To reduce the benzo quinolinone derivative of formula (Ⅳ), or if necessary, reacted with a compound represented by the general formula (Ⅴ) Formula (Ⅵ) under strongly basic presence of a compound of and, in the general formula the obtained R ⁵ is hydrogen N-substituted compound of (II) with acetyl, propionyl, benzoyl, chloro benzoyl, methoxy benzoyl or phenylacetyl, wherein the benzoquinoline derivative of formula (II) according to any one of claims 21 to 24 How to prepare.

Wherein R ¹ , R ² , R ³ , and R ⁴ are as defined in claim 1 and X is a leaving group.

A medicament containing a compound according to any one of claims 1 to 20 and 22 to 24 and a therapeutically inert excipient.

An agent for inhibiting or improving cognitive function of brain failure, which comprises the compound according to any one of claims 1 to 20 and 22 to 24 and a therapeutically inactive excipient.

Use of a compound according to any one of claims 1 to 20 and 22 to 24 for the inhibition or prevention of a disease or for the improvement of health.

Use of a compound according to any one of claims 1 to 20 and 22 to 24 for the inhibition or prevention of brain failure or for the improvement of cognitive function.

Use of a compound according to any one of claims 1 to 20 and 22 to 24 for the manufacture of a medicament for inhibiting or preventing brain failure or improving cognitive function.

The benzasecin derivative according to any one of claims 1 to 20, prepared by the method of claim 28 or a similar chemical method.
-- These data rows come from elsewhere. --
(* ===== verification/Registry.v ===== *)
(** The tool registry ([internal/broker/registry/registry.go]): the registered
    tools with their operations, the constraint-key to argument mapping and the
    allowed constraint values. The mutex makes each operation atomic, so each is
    a function of the map of tools. *)

From S2P Require Import Prelude Go Mcp.

Module Registry.

(** [wire.ReservedLLMTool], [wire.ReservedLLMOp], [wire.WildcardOp]. *)
Definition ReservedLLMTool : string := "llm".
Definition ReservedLLMOp : string := "generate".
Definition WildcardOp : string := "*".

Record Operation := MkOperation {
  op_Name : string;
  CaveatParam : gmap string string;
  Params : list string
}.

Record Tool := MkTool {
  Name : string;
  Backend : string;
  Operations : gmap string Operation;
  AllowedValues : gmap string (list string);
  FirstParty : bool;
  External : bool;
  Coarse : bool
}.

Abbreviation registry := (gmap string Tool) (only parsing).

Inductive regError :=
| EmptyName
| EmptyBackend (name : string)
| NoOperations (name : string)
| UnknownTool (tool : string)
| NoOperation (tool op : string)
| RenamedKeyArgErr (ck argName : string)
| NeedsKey (tool op : string)
| NoParameter (tool op k : string)
| Forbids (tool k v : string).

(** [CloneAllowedValues] deep-copies; values are immutable here, so the copy is
    the map itself. *)
Definition CloneAllowedValues (m : gmap string (list string)) : gmap string (list string) :=
  (fun v => v) <$> m.

Definition New : registry := ∅.

Definition Register (r : registry) (t : Tool) : result registry regError :=
  if is_empty (Name t) then Err EmptyName
  else if is_empty (Backend t) then Err (EmptyBackend (Name t))
  else if bool_decide (Operations t = ∅) then Err (NoOperations (Name t))
  else Ok (<[Name t := t]> r).

Definition Lookup (r : registry) (name : string) : option Tool := r !! name.

Definition HasOperation (r : registry) (tool op : string) : bool :=
  match r !! tool with
  | None => false
  | Some t => bool_decide (is_Some (Operations t !! op))
  end.

Definition Names (r : registry) : list string := (map_to_list r).*1.

Definition MapParams `{Unicode} (r : registry) (tool op : string) (args : gmap string string)
    : result (gmap string string) regError :=
  match r !! tool with
  | None => Err (UnknownTool tool)
  | Some t =>
    match Operations t !! op with
    | None => Err (NoOperation tool op)
    | Some o =>
      let cp := map_to_list (CaveatParam o) in
      let ck := Mcp.RenamedKeyArg EqualFold cp (map_to_list args).*1 in
      if negb (is_empty ck) then Err (RenamedKeyArgErr ck (default "" (CaveatParam o !! ck)))
      else Ok (Mcp.MapConstraintParams cp args)
    end
  end.

(** The declared parameters of an operation: [Params] and the keys of
    [CaveatParam]. *)
Definition declared (o : Operation) (k : string) : bool :=
  bool_decide (k ∈ Params o) || bool_decide (is_Some (CaveatParam o !! k)).

(** [AllowedValues] permits [v] for key [k]. *)
Definition value_allowed (t : Tool) (k v : string) : bool :=
  match AllowedValues t !! k with
  | None => true
  | Some allowed => bool_decide (v ∈ allowed)
  end.

(** The loops stop at the first entry they refuse, in map order. *)
Definition ValidateConstraints (r : registry) (tool op : string) (constraints : gmap string string)
    : result unit regError :=
  match r !! tool with
  | None => Err (UnknownTool tool)
  | Some t =>
    match Operations t !! op with
    | None => Err (NoOperation tool op)
    | Some o =>
      if bool_decide (is_Some (constraints !! "")) then Err (NeedsKey tool op)
      else
        let undeclared :=
          if bool_decide (Params o = []) then None
          else list_find (fun kv => declared o kv.1 = false) (map_to_list constraints) in
        match undeclared with
        | Some (_, (k, _)) => Err (NoParameter tool op k)
        | None =>
          match list_find (fun kv => value_allowed t kv.1 kv.2 = false) (map_to_list constraints) with
          | Some (_, (k, v)) => Err (Forbids tool k v)
          | None => Ok tt
          end
        end
    end
  end.

(** ** Lemmas *)

(** Constraints the registry accepts for an operation of a registered tool. *)
Definition constraints_ok (t : Tool) (o : Operation) (cs : gmap string string) : Prop :=
  forall k v, cs !! k = Some v ->
    k <> "" /\ (Params o <> [] -> declared o k = true) /\ value_allowed t k v = true.

Lemma find_none {P : string * string -> Prop} `{forall x, Decision (P x)} (m : gmap string string) :
  list_find P (map_to_list m) = None <-> forall k v, m !! k = Some v -> ~ P (k, v).
Proof.
  rewrite list_find_None, Forall_forall. split.
  - intros Hall k v E. by apply Hall, elem_of_map_to_list.
  - intros Hall [k v] Hin. by apply Hall, elem_of_map_to_list.
Qed.

Lemma ValidateConstraints_ok r tool op cs :
  ValidateConstraints r tool op cs = Ok tt
  <-> exists t o, r !! tool = Some t /\ Operations t !! op = Some o /\ constraints_ok t o cs.
Proof.
  unfold ValidateConstraints, constraints_ok.
  destruct (r !! tool) as [t|]; [|naive_solver].
  destruct (Operations t !! op) as [o|] eqn:Eo; [|naive_solver].
  case_bool_decide as Hk.
  { destruct Hk as [v Hv]. split; [done|]. intros (t' & o' & [= <-] & ? & Hall). simplify_eq.
    by destruct (Hall _ _ Hv). }
  destruct (if bool_decide (Params o = []) then None else _) as [[i [k v]]|] eqn:Eu.
  - split; [done|]. intros (t' & o' & [= <-] & ? & Hall). simplify_eq.
    case_bool_decide as Hp; [done|].
    apply list_find_Some in Eu as (Hin & Hd & _). apply list_elem_of_lookup_2, elem_of_map_to_list in Hin.
    destruct (Hall _ _ Hin) as (_ & Hdecl & _). simpl in Hd. by rewrite Hdecl in Hd.
  - destruct (list_find (fun kv => value_allowed _ _ _ = false) _) as [[i [k v]]|] eqn:Ef.
    + split; [done|]. intros (t' & o' & [= <-] & ? & Hall). simplify_eq.
      apply list_find_Some in Ef as (Hin & Hd & _). apply list_elem_of_lookup_2, elem_of_map_to_list in Hin.
      destruct (Hall _ _ Hin) as (_ & _ & Ha). simpl in Hd. by rewrite Ha in Hd.
    + split; [|done]. intros _. exists t, o. split_and!; [done..|]. intros k v E.
      rewrite find_none in Ef. specialize (Ef _ _ E). simpl in Ef. apply not_false_iff_true in Ef.
      split_and!; [naive_solver | | done].
      intros Hp. case_bool_decide; [done|]. rewrite find_none in Eu.
      specialize (Eu _ _ E). simpl in Eu. by apply not_false_iff_true in Eu.
Qed.

Lemma ValidateConstraints_has r tool op cs :
  ValidateConstraints r tool op cs = Ok tt -> HasOperation r tool op = true.
Proof.
  rewrite ValidateConstraints_ok. intros (t & o & Et & Eo & _). unfold HasOperation.
  rewrite Et. by apply bool_decide_eq_true_2.
Qed.

Section Params.
Context `{Unicode}.

(** A successful mapping binds every constraint key to the argument the tool
    reads for it. *)
Lemma MapParams_ok r tool op args params :
  MapParams r tool op args = Ok params ->
  exists t o, r !! tool = Some t /\ Operations t !! op = Some o
    /\ forall k, params !! k = Mcp.param_of args (CaveatParam o) k.
Proof.
  unfold MapParams. intros E.
  destruct (r !! tool) as [t|]; [|done]. destruct (Operations t !! op) as [o|] eqn:Eo; [|done].
  destruct (negb _); [done|]. injection E as <-. exists t, o. split_and!; [done..|].
  intros k. by apply Mcp.MapConstraintParams_lookup.
Qed.

(** A call's parameters are the arguments the tool reads. A successful
    mapping takes every constraint key's value from the argument the operation
    renames it to, and from the argument of that name otherwise; and no argument
    is named, up to case folding, like a renamed constraint key, so none can
    pose as one. *)
Theorem params_are_read_arguments r tool op args params :
  (forall t o, r !! tool = Some t -> Operations t !! op = Some o -> CaveatParam o !! "" = None) ->
  MapParams r tool op args = Ok params ->
  exists t o, r !! tool = Some t /\ Operations t !! op = Some o
    /\ (forall k, params !! k = Mcp.param_of args (CaveatParam o) k)
    /\ forall ck an k, CaveatParam o !! ck = Some an -> ck <> an -> is_Some (args !! k) -> k <> an ->
         EqualFold k ck = false.
Proof.
  intros Hne E. destruct (MapParams_ok _ _ _ _ _ E) as (t & o & Et & Eo & Hp). exists t, o.
  split_and!; [done..|]. intros ck an k Ec Hck [v Ev] Hk.
  unfold MapParams in E. rewrite Et, Eo in E. destruct (is_empty _) eqn:En; [|done]. guards.
  assert (Hnil : "" ∉ (map_to_list (CaveatParam o)).*1).
  { intros ([k0 an0] & E0 & Hin%elem_of_map_to_list)%list_elem_of_fmap. cbn in E0. subst k0.
    by rewrite (Hne t o Et Eo) in Hin. }
  pose proof (Mcp.RenamedKeyArg_spec EqualFold _ (map_to_list args).*1 Hnil) as Hs. rewrite En in Hs.
  apply not_true_iff_false. intros Hf. apply (Hs ck). exists an, k.
  split_and!; [by apply elem_of_map_to_list | done | | done | done].
  apply list_elem_of_fmap. exists (k, v). split; [done | by apply elem_of_map_to_list].
Qed.
End Params.

End Registry.
(* ===== verification/Token.v ===== *)
(** Capability tokens ([internal/cap/token/token.go]): a signed structure that
    binds one (tool, operation) to one agent, with parameter constraints, an
    expiry and a mint epoch. Ed25519 and the JSON wire form of the two structs
    are the interfaces [SigScheme] and [TokenWire]. *)

From S2P Require Import Prelude Go.

Module Token.

Record Capability := MkCapability { Tool : string; Operation : string }.
Record Constraint := MkConstraint { Key : string; Value : string }.

Record Grant := MkGrant {
  g_Agent : string;
  g_Capability : Capability;
  g_Constraints : list Constraint;
  g_Expiry : Time;
  g_Epoch : Z
}.

(** [payload], the signed body. *)
Record payload := MkPayload {
  p_ID : string;
  p_Agent : string;
  p_Tool : string;
  p_Op : string;
  p_Constraints : list Constraint;
  p_ExpiryNanos : Z;
  p_Epoch : Z
}.

(** [envelope]: the payload bytes and the detached signature. *)
Record envelope := MkEnvelope { e_Payload : bytes; e_Sig : bytes }.

#[export] Instance Constraint_eq_dec : EqDecision Constraint.
Proof. solve_decision. Defined.
#[export] Instance payload_eq_dec : EqDecision payload.
Proof. solve_decision. Defined.

(** [crypto/ed25519]. *)
Class SigScheme := {
  PublicOf : bytes -> bytes;
  Sign : bytes -> bytes -> bytes;
  SigVerify : bytes -> bytes -> bytes -> bool;
  sign_verify : forall priv m, SigVerify (PublicOf priv) m (Sign priv m) = true;
  public_size : forall priv, len (PublicOf priv) = 32
}.
Definition PublicKeySize : Z := 32.

(** A string that is valid UTF-8: [encoding/json] replaces anything else. *)
Definition utf8 (s : string) : Prop := encode_runes (runes s) = s.

(** A payload JSON carries without loss. *)
Definition payload_wf (p : payload) : Prop :=
  utf8 (p_ID p) /\ utf8 (p_Agent p) /\ utf8 (p_Tool p) /\ utf8 (p_Op p)
  /\ Forall (fun c => utf8 (Key c) /\ utf8 (Value c)) (p_Constraints p)
  /\ int64_range (p_ExpiryNanos p) /\ int64_range (p_Epoch p).

(** [encoding/json] on the two structs. *)
Class TokenWire := {
  marshal_payload : payload -> option bytes;
  unmarshal_payload : bytes -> option payload;
  marshal_envelope : envelope -> option bytes;
  unmarshal_envelope : bytes -> option envelope;
  payload_round : forall p, payload_wf p ->
    exists b, marshal_payload p = Some b /\ unmarshal_payload b = Some p;
  envelope_round : forall e, exists b, marshal_envelope e = Some b /\ unmarshal_envelope b = Some e
}.

(** [encoding/hex.EncodeToString]. *)
Definition hex_digit (n : nat) : ascii :=
  default "0"%char (String.get n "0123456789abcdef").
Fixpoint hex_encode (s : string) : string :=
  match s with
  | EmptyString => ""
  | String c s' =>
    let n := nat_of_ascii c in
    String (hex_digit (n / 16)) (String (hex_digit (n mod 16)) (hex_encode s'))
  end.

Inductive tokError :=
| EmptyAgent
| EmptyCapability
| EmptyConstraintKey (i : nat)
| MintID
| MarshalError
| UnmarshalError
| UnmarshalPayloadError
| RequestZeroTime
| RequestEmptyCapability
| BadPublicKey
| BadSignature
| WrongCaller (caller bound : string)
| CapabilityNotGranted
| ConstraintNotSatisfied (c : Constraint)
| Expired
| EpochBelow (epoch minEpoch : Z).

Lemma utf8_ascii s : is_ascii s = true -> utf8 s.
Proof. intros Ha. unfold utf8. rewrite runes_ascii by done. by apply encode_ascii. Qed.

(** Hexadecimal digits, in the range a token id is checked for. *)
Definition hex_rune (c : Z) : bool := ((48 <=? c) && (c <=? 57)) || ((97 <=? c) && (c <=? 102)).

Lemma hex_digit_rune n : (n < 16)%nat -> hex_rune (byte_val (hex_digit n)) = true.
Proof. intros Hn. do 16 (destruct n as [|n]; [reflexivity|]). lia. Qed.

Lemma hex_encode_shape s :
  String.length (hex_encode s) = (2 * String.length s)%nat
  /\ is_ascii (hex_encode s) = true /\ forallb hex_rune (byte_list (hex_encode s)) = true.
Proof.
  induction s as [|c s (IHl & IHa & IHh)]; [done|].
  pose proof (nat_ascii_bounded c) as Hc.
  assert (Hd : (nat_of_ascii c / 16 < 16)%nat) by (apply Nat.Div0.div_lt_upper_bound; lia).
  assert (Hm : (nat_of_ascii c mod 16 < 16)%nat) by (apply Nat.mod_upper_bound; lia).
  apply hex_digit_rune in Hd, Hm.
  cbn [hex_encode String.length byte_list forallb]. unfold is_ascii in *. cbn [string_forallb].
  rewrite IHl, IHa, IHh, Hd, Hm. unfold hex_rune in Hd, Hm.
  split_and!; [lia | lia | done].
Qed.

(** * Keys ([keys.go]) *)

(** [encoding/hex.DecodeString]: both cases of the letters, whole bytes only. *)
Definition unhex_digit (c : ascii) : option nat :=
  let n := nat_of_ascii c in
  if in_range "0"%char "9"%char c then Some (n - 48)%nat
  else if in_range "a"%char "f"%char c then Some (n - 87)%nat
  else if in_range "A"%char "F"%char c then Some (n - 55)%nat
  else None.

Fixpoint hex_decode (s : string) : option bytes :=
  match s with
  | EmptyString => Some ""
  | String _ EmptyString => None
  | String a (String b s') =>
    x ← unhex_digit a; y ← unhex_digit b; rest ← hex_decode s';
    Some (String (ascii_of_nat (16 * x + y)) rest)
  end.

Definition EncodePublicKey (pub : bytes) : string := hex_encode pub.

Inductive keyError := KeyDecode | KeySize (n : Z).

Definition DecodePublicKey (s : string) : result bytes keyError :=
  match hex_decode s with
  | None => Err KeyDecode
  | Some b => if negb (len b =? PublicKeySize) then Err (KeySize (len b)) else Ok b
  end.

Lemma unhex_hex_digit n : (n < 16)%nat -> unhex_digit (hex_digit n) = Some n.
Proof. intros Hn. do 16 (destruct n as [|n]; [reflexivity|]). lia. Qed.

Lemma hex_round s : hex_decode (hex_encode s) = Some s.
Proof.
  induction s as [|c s IH]; [done|]. cbn [hex_encode hex_decode].
  pose proof (nat_ascii_bounded c) as Hc.
  rewrite !unhex_hex_digit; [| apply Nat.Div0.div_lt_upper_bound; lia | apply Nat.mod_upper_bound; lia].
  cbn [mbind option_bind]. rewrite IH. cbn [mbind option_bind].
  rewrite <- Nat.div_mod by lia. by rewrite ascii_nat_embedding.
Qed.

Lemma hex_encode_inj s t : hex_encode s = hex_encode t -> s = t.
Proof. intros E. apply (f_equal hex_decode) in E. rewrite !hex_round in E. by injection E. Qed.

Lemma DecodeEncodePublicKey pub : len pub = PublicKeySize -> DecodePublicKey (EncodePublicKey pub) = Ok pub.
Proof. intros Hl. unfold DecodePublicKey, EncodePublicKey. by rewrite hex_round, Hl. Qed.

Section Tokens.
Context `{SigScheme, TokenWire}.

(** The constraint loop of [Mint]. *)
Definition empty_key (cs : list Constraint) : option nat :=
  fst <$> list_find (fun c => Key c = "") cs.

(** The payload [Mint] signs. *)
Definition mint_payload (idb : bytes) (g : Grant) : payload :=
  MkPayload (hex_encode idb) (g_Agent g) (Tool (g_Capability g)) (Operation (g_Capability g))
    (g_Constraints g) (UnixNano (g_Expiry g)) (g_Epoch g).

(** [Mint]; [idb] is what [rand.Read] fills the 16 byte id with. *)
Definition Mint (priv : bytes) (g : Grant) (idb : option bytes) : result bytes tokError :=
  if is_empty (g_Agent g) then Err EmptyAgent
  else if is_empty (Tool (g_Capability g)) || is_empty (Operation (g_Capability g)) then Err EmptyCapability
  else match empty_key (g_Constraints g) with
  | Some i => Err (EmptyConstraintKey i)
  | None =>
    match idb with
    | None => Err MintID
    | Some idb =>
      match marshal_payload (mint_payload idb g) with
      | None => Err MarshalError
      | Some plBytes =>
        match marshal_envelope (MkEnvelope plBytes (Sign priv plBytes)) with
        | None => Err MarshalError
        | Some tok => Ok tok
        end
      end
    end
  end.

(** [parse]: no signature or claim is checked. *)
Definition parse (tok : bytes) : result (envelope * payload) tokError :=
  match unmarshal_envelope tok with
  | None => Err UnmarshalError
  | Some env =>
    match unmarshal_payload (e_Payload env) with
    | None => Err UnmarshalPayloadError
    | Some pl => Ok (env, pl)
    end
  end.

Definition ID (tok : bytes) : string :=
  match parse tok with
  | Err _ => ""
  | Ok (_, pl) =>
    if negb (len (p_ID pl) =? 32) then ""
    else if forallb hex_rune (runes (p_ID pl)) then p_ID pl else ""
  end.

Record Request := MkRequest {
  r_Caller : string;
  r_Capability : Capability;
  r_Params : gmap string string;
  r_Now : Time;
  r_MinEpoch : Z
}.

Definition satisfied (params : gmap string string) (c : Constraint) : bool :=
  bool_decide (params !! Key c = Some (Value c)).

Definition Verify (pub tok : bytes) (r : Request) : result unit tokError :=
  if IsZero (r_Now r) then Err RequestZeroTime
  else if is_empty (Tool (r_Capability r)) || is_empty (Operation (r_Capability r)) then Err RequestEmptyCapability
  else if negb (len pub =? PublicKeySize) then Err BadPublicKey
  else match parse tok with
  | Err e => Err e
  | Ok (env, pl) =>
    if negb (SigVerify pub (e_Payload env) (e_Sig env)) then Err BadSignature
    else if negb (str_eqb (r_Caller r) (p_Agent pl)) then Err (WrongCaller (r_Caller r) (p_Agent pl))
    else if negb (str_eqb (Tool (r_Capability r)) (p_Tool pl))
            || negb (str_eqb (Operation (r_Capability r)) (p_Op pl)) then Err CapabilityNotGranted
    else match list_find (fun c => satisfied (r_Params r) c = false) (p_Constraints pl) with
    | Some (_, c) => Err (ConstraintNotSatisfied c)
    | None =>
      if negb (Before (r_Now r) (UnixTime (p_ExpiryNanos pl))) then Err Expired
      else if p_Epoch pl <? r_MinEpoch r then Err (EpochBelow (p_Epoch pl) (r_MinEpoch r))
      else Ok tt
    end
  end.

(** ** What verification means *)

(** The claims of a payload hold for a request. *)
Definition payload_admits (pl : payload) (r : Request) : Prop :=
  r_Caller r = p_Agent pl /\ Tool (r_Capability r) = p_Tool pl /\ Operation (r_Capability r) = p_Op pl
  /\ Forall (fun c => r_Params r !! Key c = Some (Value c)) (p_Constraints pl)
  /\ r_Now r < UnixTime (p_ExpiryNanos pl) /\ r_MinEpoch r <= p_Epoch pl.

(** A request [Verify] looks at: a clock reading and a named capability. *)
Definition request_wf (r : Request) : Prop :=
  r_Now r <> zeroTime /\ Tool (r_Capability r) <> "" /\ Operation (r_Capability r) <> "".

Lemma satisfied_none params cs :
  list_find (fun c => satisfied params c = false) cs = None
  <-> Forall (fun c => params !! Key c = Some (Value c)) cs.
Proof.
  rewrite list_find_None. apply Forall_iff. intros c. unfold satisfied.
  rewrite not_false_iff_true. apply bool_decide_eq_true.
Qed.

Lemma Verify_ok pub tok r :
  Verify pub tok r = Ok tt
  <-> request_wf r /\ len pub = PublicKeySize
      /\ exists env pl, parse tok = Ok (env, pl)
         /\ SigVerify pub (e_Payload env) (e_Sig env) = true /\ payload_admits pl r.
Proof.
  unfold Verify, request_wf, payload_admits, IsZero, Before. split.
  - intros E. destruct (Z.eqb_spec (r_Now r) zeroTime); [done|].
    destruct (_ || _) eqn:Ec; [done|]. destruct (negb (len pub =? PublicKeySize)) eqn:Ep; [done|]. guards.
    destruct (parse tok) as [[env pl]|] eqn:Et; [|done].
    destruct (negb (SigVerify _ _ _)) eqn:Es; [done|].
    destruct (negb (str_eqb _ _)) eqn:Ea; [done|].
    destruct (_ || _) eqn:Eo in E; [done|].
    destruct (list_find _ _) as [[? ?]|] eqn:Ef; [done|]. apply satisfied_none in Ef.
    destruct (negb (_ <? _)) eqn:Ex; [done|]. destruct (_ <? r_MinEpoch r) eqn:Em; [done|]. guards.
    split_and!; [done..|lia|]. exists env, pl. split_and!; (done || lia).
  - intros ((Hn & Ht & Ho) & Hp & env & pl & Et & Es & Ha & Hto & Hop & Hc & Hx & Hm).
    apply satisfied_none in Hc.
    rewrite Et, Es, Hc, <- Ha, <- Hto, <- Hop, !str_eqb_refl, Hp.
    replace (r_Now r =? zeroTime) with false by lia.
    rewrite (proj2 (is_empty_false _) Ht), (proj2 (is_empty_false _) Ho). simpl.
    replace (r_Now r <? UnixTime (p_ExpiryNanos pl)) with true by lia.
    by replace (p_Epoch pl <? r_MinEpoch r) with false by lia.
Qed.

(** ** What minting produces *)

(** A grant [Mint] accepts. *)
Definition grant_wf (g : Grant) : Prop :=
  g_Agent g <> "" /\ Tool (g_Capability g) <> "" /\ Operation (g_Capability g) <> ""
  /\ Forall (fun c => Key c <> "") (g_Constraints g).

Lemma empty_key_none cs : empty_key cs = None <-> Forall (fun c => Key c <> "") cs.
Proof.
  unfold empty_key. rewrite fmap_None, list_find_None. done.
Qed.

Lemma Mint_ok priv g idb tok :
  Mint priv g (Some idb) = Ok tok ->
  grant_wf g /\ exists pb, marshal_payload (mint_payload idb g) = Some pb
    /\ marshal_envelope (MkEnvelope pb (Sign priv pb)) = Some tok.
Proof.
  unfold Mint, grant_wf. intros E.
  destruct (is_empty (g_Agent g)) eqn:Ea; [done|]. destruct (_ || _) eqn:Ec; [done|]. guards.
  destruct (empty_key _) eqn:Ek; [done|]. apply empty_key_none in Ek.
  destruct (marshal_payload _) as [pb|] eqn:Ep; [|done].
  destruct (marshal_envelope _) as [t|] eqn:Ee; [|done]. injection E as ->.
  split; [done | by eauto].
Qed.

(** With a grant it accepts whose claims JSON carries, minting always yields a
    token. *)
Lemma Mint_total priv g idb :
  grant_wf g -> payload_wf (mint_payload idb g) ->
  exists tok, Mint priv g (Some idb) = Ok tok
    /\ exists env, parse tok = Ok (env, mint_payload idb g)
       /\ SigVerify (PublicOf priv) (e_Payload env) (e_Sig env) = true.
Proof.
  intros (Ha & Ht & Ho & Hk) Hwf. unfold Mint.
  destruct (payload_round _ Hwf) as (pb & Ep & Eu).
  destruct (envelope_round (MkEnvelope pb (Sign priv pb))) as (tok & Ee & Eue).
  apply empty_key_none in Hk.
  rewrite (proj2 (is_empty_false _) Ha), (proj2 (is_empty_false _) Ht), (proj2 (is_empty_false _) Ho),
    Hk, Ep, Ee. simpl.
  exists tok. split; [done|]. exists (MkEnvelope pb (Sign priv pb)).
  unfold parse. rewrite Eue. simpl. rewrite Eu. split; [done | apply sign_verify].
Qed.

(** The id of a minted token is the hexadecimal of the randomness it was minted
    with. *)
Lemma ID_minted tok env idb g :
  String.length idb = 16%nat -> parse tok = Ok (env, mint_payload idb g) -> ID tok = hex_encode idb.
Proof.
  intros Hl Ep. unfold ID. rewrite Ep. cbn [mint_payload p_ID].
  destruct (hex_encode_shape idb) as (El & Ea & Eh).
  unfold len. rewrite El, Hl. simpl negb. cbv iota. by rewrite runes_ascii, Eh.
Qed.

End Tokens.

End Token.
The benzoquinoline derivative according to any one of claims 21 to 24 prepared by the method of claim 29 or a similar chemical method.

The present invention as described above.

The method of claim 1, wherein the compound according to any one of claims 1 to 20 and 22 to 24 is administered to the mammal in an amount sufficient to inhibit brain failure and / or improve cognitive function. To inhibit and / or improve cognition.

※ Note: The disclosure is based on the initial application.